Map

map nodes in runnable allows to execute a pipeline for all the items in a list.

Concept¶

A relatable example from data science would be doing a grid search over hyper parameters where the training pipeline needs to run on every hyper parameter.

    flowchart TD
    gridSearch([Grid Search]):::green
    success([Success]):::green

    subgraph one[Parameter 1]
        process_chunk1([Train model]):::yellow
        success_chunk1([Success]):::yellow

        process_chunk1 --> success_chunk1
    end

    subgraph two[Parameter ...]
        process_chunk2([Train model]):::yellow
        success_chunk2([Success]):::yellow

        process_chunk2 --> success_chunk2
    end

    subgraph three[Parameter n]
        process_chunk3([Train model]):::yellow
        success_chunk3([Success]):::yellow

        process_chunk3 --> success_chunk3
    end

    reduce([Reduce]):::green


    gridSearch --> one --> reduce
    gridSearch --> two --> reduce
    gridSearch --> three --> reduce
    reduce --> success

    classDef yellow stroke:#FFFF00
    classDef green stroke:#0f0

The reduce step is part of the map state definition.

API Documentation

Conceptually, map node can be represented in python as:

for i in iterable_parameter:
    # a pipeline of steps
    x = execute_first_step(i)
    score = execute_second_step(i, x)

reduce(score) # could be as simple as a list of scores indexed by i or a custom reducer function/lambda
...

Syntax¶

The runnable syntax for the above example:

sdkyaml

from runnable import PythonTask, Map, Pipeline

def execute_first_step(i): # (1)
    ...

    return x # (2)

def execute_second_step(i, x): # (3)
    ...

def get_iterable_branch(): # (4)
    first_step_task = PythonTask(name="execute_first_step",
                    function="execute_first_step",
                    returns=["x"])

    second_step_task = PythonTask(name="execute_second_step",
                    function="execute_second_step",
                    terminate_with_success=True)

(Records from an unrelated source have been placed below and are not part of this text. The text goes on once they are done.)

(* ===== verification/WorkCreatorWitness.v ===== *)
(** * The work creator and the status updater on concrete files *)

From S2P Require Import Prelude GoLib Files Codec Meta Api Kube Client Sim Shared ResourceUtil Promise.
From S2P Require Import WorkCreator WorkCreatorFacts StatusUpdater StatusUpdaterFacts Frame.

(** Selectors for one directory, whatever the file says. *)
Definition selectors_for (directory : string) : WorkCreatorLib := {|
  unmarshal_destination_selectors _ :=
    inr [{| wds_matchLabels := {["env" := "dev"]}; wds_directory := directory |}];
  unmarshal_promise_scheduling _ := inr [];
  print_selectors _ := "";
|}.

#[local] Instance foo_selectors : WorkCreatorLib := selectors_for "foo/".

#[global] Instance status_lib : StatusLib := {|
  unmarshal_status _ := inr {["endpoint" := JStr "redis.default"]};
  marshal_time t := pretty t;
|}.

Definition pod_files : Entry :=
  Dir [("work-creator-files", Dir [
    ("input", Dir [("a.yaml", File "A"); ("foo", Dir [("b.yaml", File "B")])]);
    ("metadata", Dir [("destination-selectors.yaml", File "..."); ("status.yaml", File "...")])])].

Lemma pod_files_ok : tree_ok pod_files.
Proof.
repeat match goal with
| |- tree_ok _ => constructor
| |- Forall _ _ => constructor
| |- NoDup _ => apply (bool_decide_unpack _); vm_compute; exact I
| |- name_ok _ => apply (bool_decide_unpack _); vm_compute; exact I
| |- _ => cbn [fst snd fmap list_fmap]
end.
Qed.

Lemma output_collected_once_witness :
  let groups := [
    {| wg_workloads := [{| wl_filepath := "foo/b.yaml"; wl_content := "Qg==" |}];
       wg_directory := "foo"; wg_id := "foo00000000000000000000000000000";
       wg_destinationSelectors := [{| wgs_matchLabels := {["env" := "dev"]};
                                      wgs_source := "resource-workflow" |}] |};
    {| wg_workloads := [{| wl_filepath := "a.yaml"; wl_content := "QQ==" |}];
       wg_directory := "."; wg_id := ".0000000000000000000000000000000";
       wg_destinationSelectors := [] |}] in
  workload_groups pod_files "/work-creator-files" "resource" =
    inr groups ∧
  (λ w, (wl_filepath w, DecompressContent (wl_content w))) <$> concat (wg_workloads <$> groups)
    ≡ₚ [("a.yaml", inr "A"); ("foo/b.yaml", inr "B")].
Proof.
intros groups.
assert (workload_groups pod_files "/work-creator-files"
  "resource" = inr groups) as Hg by (vm_compute; reflexivity).
split; [exact Hg|].
refine (proj1 (output_collected_once pod_files
  ["work-creator-files"] "resource"
  [("a.yaml", File "A"); ("foo", Dir [("b.yaml", File "B")])]
  [{| wds_matchLabels := {["env" := "dev"]}; wds_directory := "foo" |}] groups _ _ _ _ _ Hg)).
- exact pod_files_ok.
- constructor; [apply (bool_decide_unpack _); vm_compute; exact I|constructor].
- reflexivity.
- vm_compute. reflexivity.
- intros s ->%list_elem_of_singleton. done.
Defined.

(** The selector [..] passes the check for sub-directories, and makes the work creator
    collect the files next to the output, under paths that leave the directory of
    the placement. *)
Lemma dotdot_collects_metadata :
  ∃ g rest, @workload_groups _ _ (selectors_for "..") pod_files "/work-creator-files" "resource" =
      inr (g :: rest) ∧
    wl_filepath <$> wg_workloads g =
      ["a.yaml"; "foo/b.yaml"; "../metadata/destination-selectors.yaml"; "../metadata/status.yaml"].
Proof. vm_compute. eauto. Qed.

Definition one_work_cluster (works : list Work) : Sim := sim_of {|
  c_works := of_list works; c_workplacements := ∅; c_destinations := ∅; c_jobs := ∅;
  c_parents := of_list [mkResource (new_meta "default" "db")
    {| us_kind := "Redis"; us_apiVersion := "v1"; us_spec := JObj [] |}
    (Some {["message" := JStr "Pending"; "size" := JStr "small"]})];
  c_serviceaccounts := ∅; c_configmaps := ∅; c_roles := ∅; c_rolebindings := ∅;
  c_clusterroles := ∅; c_clusterrolebindings := ∅;
  c_bucketstores := ∅; c_gitstores := ∅; c_secrets := ∅; c_releases := ∅; c_healthrecords := ∅;
  c_promises := ∅; c_crds := ∅ |}.

Definition old_work : Work := mkResource
  (om_set_labels (work_labels "redis" "db" "pipe" "resource") (new_meta "default" "redis-db-pipe-abcde"))
  {| ws_workloadGroups := []; ws_promiseName := "redis"; ws_resourceName := "db" |} zero_status.

Lemma execute_leaves_one_work_witness :
  let s := one_work_cluster [old_work] in
  let s' := (Execute pod_files "/work-creator-files" "redis" "default" "db" "resource" "pipe" s).2 in
  ∃ groups w, workload_groups pod_files "/work-creator-files" "resource" = inr groups ∧
    one_work "default" (work_labels "redis" "db" "pipe" "resource")
      {| ws_workloadGroups := groups; ws_promiseName := "redis"; ws_resourceName := "db" |}
      (view s) (view s') w.
Proof.
cbv zeta.
assert (no_zombies (c_works (view (one_work_cluster [old_work])))) as Hz
  by (apply of_list_no_zombies; constructor; [done|constructor]).
pose proof (execute_leaves_one_work pod_files "/work-creator-files" "redis" "default" "db" "resource"
  "pipe" (one_work_cluster [old_work]) (of_list_keyed _) Hz (or_introl eq_refl)) as Hwp.
read_off Hwp. destruct Hwp as (x & _ & groups & w & Hg & Hw). exists groups, w.
split; [exact Hg|exact Hw].
Defined.

Definition last_pipeline : Parameters := getParametersFromEnv (λ v,
  if bool_decide (v = "KRATIX_OBJECT_NAME") then "db"
  else if bool_decide (v = "IS_LAST_PIPELINE") then "true" else "").

Lemma status_update_merges_witness :
  let s := one_work_cluster [] in
  let s' := (run (PC:=parents_coll) pod_files last_pipeline s).2 in
  ∃ merged status,
    status_merged {["message" := JStr "Pending"; "size" := JStr "small"]}
      {["endpoint" := JStr "redis.default"]} merged ∧
    status_completed merged status ∧
    r_status <$> c_parents (view s') !! ("default", "db") = Some (Some status).
Proof.
cbv zeta. pose proof (status_update_merges (PC:=parents_coll) pod_files last_pipeline (one_work_cluster [])) as Hwp.
read_off Hwp. destruct Hwp as (x & _ & obj & incoming & merged & status & Hobj & Hin & Hm & Hc & old & Ho & Hv).
assert (c_parents (view (one_work_cluster [])) !! ("default", "db") = Some (mkResource (new_meta "default" "db")
    {| us_kind := "Redis"; us_apiVersion := "v1"; us_spec := JObj [] |}
    (Some {["message" := JStr "Pending"; "size" := JStr "small"]}))) as Hobj' by (vm_compute; reflexivity).
pose proof (eq_trans (eq_sym Hobj') Hobj) as Heq. injection Heq as <-.
assert (readStatusFile pod_files (Filepath.Join ["/work-creator-files"; "metadata"; "status.yaml"]) =
  inr {["endpoint" := JStr "redis.default"]}) as Hin' by (vm_compute; reflexivity).
rewrite Hin' in Hin. injection Hin as <-.
exists merged, status. split; [exact Hm|]. split; [exact Hc|]. rewrite Hv.
change (coll ?m) with (c_parents m). cbn. by rewrite lookup_insert_eq.
Defined.

Lemma walk_terminates_witness :
  walkWorkloads 5 pod_files "/work-creator-files/input" "/work-creator-files/input" [] =
    Some (getWorkloadsFromDir pod_files "/work-creator-files/input" "/work-creator-files/input" []) ∧
  depth pod_files = 4.
Proof.
split; [|reflexivity].
apply (walk_terminates pod_files "/work-creator-files/input" ["work-creator-files"; "input"] [] 5 pod_files_ok).
- apply (bool_decide_eq_true_1 _). vm_compute. reflexivity.
- cbn. lia.
Defined.
(** The counters are written back before the pipeline is looked at. *)
Record counted (parent : Unstructured) (i : nat) (c : Cluster) (parent' : Unstructured)
    (c' : Cluster) : Prop := {
  ct_same : ∃ st, parent' = set_status st parent;
  ct_view : c' = set_coll (<[key parent := parent']> (coll c)) c;
  ct_succeeded : GetWorkflowsCounterStatus parent' "workflowsSucceeded" = Z.of_nat i;
  ct_failed : i = 0 → GetWorkflowsCounterStatus parent' "workflowsFailed" = 0%Z;
  ct_fields : ∀ k, k ≠ "workflowsSucceeded" → k ≠ "workflowsFailed" →
    status_field parent' k = status_field parent k;
}.

Lemma counter_set_other rr k k' v :
  k ≠ k' → GetWorkflowsCounterStatus (SetStatus rr [JStr k; v]) k' = GetWorkflowsCounterStatus rr k'.
Proof. intros Hk. unfold GetWorkflowsCounterStatus. by rewrite status_field_set_other. Qed.

Lemma set_status_twice (rr : Unstructured) a b : set_status a (set_status b rr) = set_status a rr.
Proof. done. Qed.
(** ** The delete pipeline *)

(** The stored jobs of the delete pipeline, and the newest of them. *)
Definition delete_candidate (parent : Unstructured) (p : PipelineJobResources) (c : Cluster)
    (j : Job) : Prop :=
  j ∈ map_values (c_jobs c) ∧ in_namespace (GetNamespace parent) j ∧
  GetLabels (pjr_job p) ⊆ GetLabels j.

Definition delete_newest parent p (c : Cluster) (mj : option Job) : Prop :=
  match mj with
  | None => ∀ j, ¬ delete_candidate parent p c j
  | Some j => delete_candidate parent p c j ∧
              ∀ j', delete_candidate parent p c j' → (created j' ≤ created j)%Z
  end.

Lemma wp_getMostRecentDeletePipelineJob parent p (Q : outcome (option Job) → S → Prop) s :
  GetLabels (pjr_job p) ≠ ∅ →
  (∀ mj s', view s' = view s → delete_newest parent p (view s) mj → Q (Ok mj) s') →
  (∀ e s', view s' = view s → Q (Fail e) s') →
  wp (getMostRecentDeletePipelineJob (GetNamespace parent) p) Q s.
Proof.
intros Hl HO HE. apply wp_bind, wp_getJobsWithLabels; [done| |done].
intros l s' Hv Hin. apply wp_ret, HO; [done|].
pose proof (sort_newest_first l) as Hs. unfold delete_newest, delete_candidate.
destruct (head _) as [j|].
- rewrite <-Hin. split; [apply Hs|]. intros j'. rewrite <-Hin. apply Hs.
- intros j. rewrite <-Hin, Hs. apply not_elem_of_nil.
Qed.

Lemma wp_createDeletePipeline parent first p s :
  wp (createDeletePipeline parent first p)
    (post (λ r s', r.1 = true ∧ same_jobs_but (key (pjr_job p)) (view s) (view s'))
          (λ _ s', same_jobs_but (key (pjr_job p)) (view s) (view s'))) s.
Proof.
apply keeps_answers; unfold createDeletePipeline, removeManualReconciliationLabel.
- apply keeps_bind; [exact _|keeps|intros parent'].
  apply keeps_bind; [exact _|apply keeps_applyPipeline|intros _]. keeps.
- answers.
Qed.

(** What a delete workflow does, by its newest job. *)
Inductive DeleteStep := DAwait | DSuspend (j : Job) | DStart | DDone | DFailed.

Definition delete_plan (manual : bool) (mj : option Job) : DeleteStep :=
  match mj with
  | None => DStart
  | Some j =>
      if isRunning (Some j) then if manual then DSuspend j else DAwait
      else if manual then DStart
      else if bool_decide (0 < js_succeeded (r_status j))%Z then DDone
      else if bool_decide (0 < js_failed (r_status j))%Z then DFailed
      else DAwait
  end.

(** The answer of a step, and its effect on the jobs. *)
Definition delete_effect (p : PipelineJobResources) (step : DeleteStep) (r : error + bool)
    (m m' : gmap Key Job) : Prop :=
  match step with
  | DAwait => r = inr true ∧ m' = m
  | DSuspend j => r ≠ inr false ∧ job_effect (Suspend j) m m'
  | DStart => r ≠ inr false ∧ ∀ k, k ≠ key (pjr_job p) → m' !! k = m !! k
  | DDone => r = inr false ∧ m' = m
  | DFailed => r = inl ErrDeletePipelineFailed ∧ m' = m
  end.

(** "Done" is answered only when the newest job has succeeded. *)
Lemma delete_over p manual mj m m' :
  delete_effect p (delete_plan manual mj) (inr false) m m' →
  ∃ j, mj = Some j ∧ isRunning (Some j) = false ∧ (0 < js_succeeded (r_status j))%Z.
Proof.
destruct mj as [j|]; [|by intros [? _]]. unfold delete_plan.
destruct (isRunning (Some j)) eqn:Er, manual; try by intros [? _].
case_bool_decide; [by exists j|]. by case_bool_decide; intros [? _].
Qed.

(** What a reconciliation of a delete workflow that answers [r] has done. *)
Definition delete_done (opts : Opts) (parent : Unstructured) (c : Cluster) (r : error + bool)
    (c' : Cluster) : Prop :=
  match head (op_resources opts) with
  | None => r = inr false ∧ c' = c
  | Some p => ∃ mj, delete_newest parent p c mj ∧
      delete_effect p (delete_plan (isManualReconciliation (GetLabels parent)) mj) r
        (c_jobs c) (c_jobs c')
  end.

Lemma wp_ReconcileDelete opts parent s :
  keyed (c_jobs (view s)) →
  (∀ p, head (op_resources opts) = Some p → GetLabels (pjr_job p) ≠ ∅) →
  wp (ReconcileDelete opts parent)
    (post (λ r s', delete_done opts parent (view s) (inr r.1) (view s'))
          (λ e s', view s' = view s ∨ delete_done opts parent (view s) (inl e) (view s'))) s.
Proof.
intros Hk Hl. unfold ReconcileDelete, delete_done.
destruct (op_resources opts) as [|p ps] eqn:Eres; [by apply wp_ret|]. cbn [head] in *.
apply wp_bind, wp_getMostRecentDeletePipelineJob; [by apply Hl| |by left].
intros mj s1 Hv Hnew.
set (effect r s' := delete_effect p (delete_plan (isManualReconciliation (GetLabels parent)) mj) r
  (c_jobs (view s)) (c_jobs (view s'))).
eapply wp_mono with (Q := post (λ r s', effect (inr r.1) s') (λ e s', effect (inl e) s'));
  [|intros [r|e|] s' Hs; [by exists mj|right; by exists mj|done]].
assert (∀ j, mj = Some j → c_jobs (view s1) !! key j = Some j) as Hst.
{ intros j ->. rewrite Hv. destruct Hnew as [[(k & Hj)%elem_of_map_values _] _]. by rewrite (Hk _ _ Hj). }
clear Hnew Hl Hk. subst effect. rewrite <-Hv. clear Hv s. unfold delete_plan.
assert (wp (createDeletePipeline parent p p)
  (post (λ r s', delete_effect p DStart (inr r.1) (c_jobs (view s1)) (c_jobs (view s')))
        (λ e s', delete_effect p DStart (inl e) (c_jobs (view s1)) (c_jobs (view s')))) s1) as Hstart.
{ eapply wp_mono; [apply wp_createDeletePipeline|].
  intros [[b q]|e|] s' Hs; [|done|done]. destruct Hs as [Hb Hs]. cbn in Hb. subst b. by split. }
destruct mj as [j|]; [|done]. specialize (Hst j eq_refl).
destruct (isRunning (Some j)), (isManualReconciliation (GetLabels parent)).
- apply wp_bind, wp_try. eapply wp_mono; [by apply wp_suspendJob|].
  intros [x|e|] s' Hs; [| |done]; cbn [post] in Hs;
    (apply wp_bind, wp_Eventf; intros s2 Hv2); [apply wp_ret|apply wp_fail]; cbn [post];
    rewrite Hv2; (split; [done|]); [done|left; by rewrite Hs].
- by apply wp_ret.
- exact Hstart.
- case_bool_decide; [by apply wp_ret|]. case_bool_decide; [by apply wp_fail|by apply wp_ret].
Qed.

(** C37: The delete workflow: nothing to do without pipelines; otherwise only the
    first pipeline counts.  Its job is started when there is none or a manual
    reconciliation is asked for, a running job is waited for (or suspended, for
    a manual reconciliation), a failed one is an error, and the workflow is
    reported complete only when the newest job is no longer running and has
    succeeded.  No job but the pipeline's own is written. *)
Theorem delete_follows_plan opts parent s :
  keyed (c_jobs (view s)) →
  (∀ p, head (op_resources opts) = Some p → GetLabels (pjr_job p) ≠ ∅) →
  wp (ReconcileDelete opts parent)
    (post (λ r s', delete_done opts parent (view s) (inr r.1) (view s'))
          (λ e s', view s' = view s ∨ delete_done opts parent (view s) (inl e) (view s'))) s.
Proof. apply wp_ReconcileDelete. Qed.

    pipeline = Pipeline(steps=[first_step_task,second_step_task])

def main():
    generate_task = PythonTask(name="generate_task",
                        function="generate",
                        returns=["iterable_parameter"]) # (5)

    iterate_task = Map(name="iterate",
                    branch=get_iterable_branch(),
                    iterate_on="iterable_parameter", # (6)
                    iterate_as="i",
                    terminate_with_success=True) # (7)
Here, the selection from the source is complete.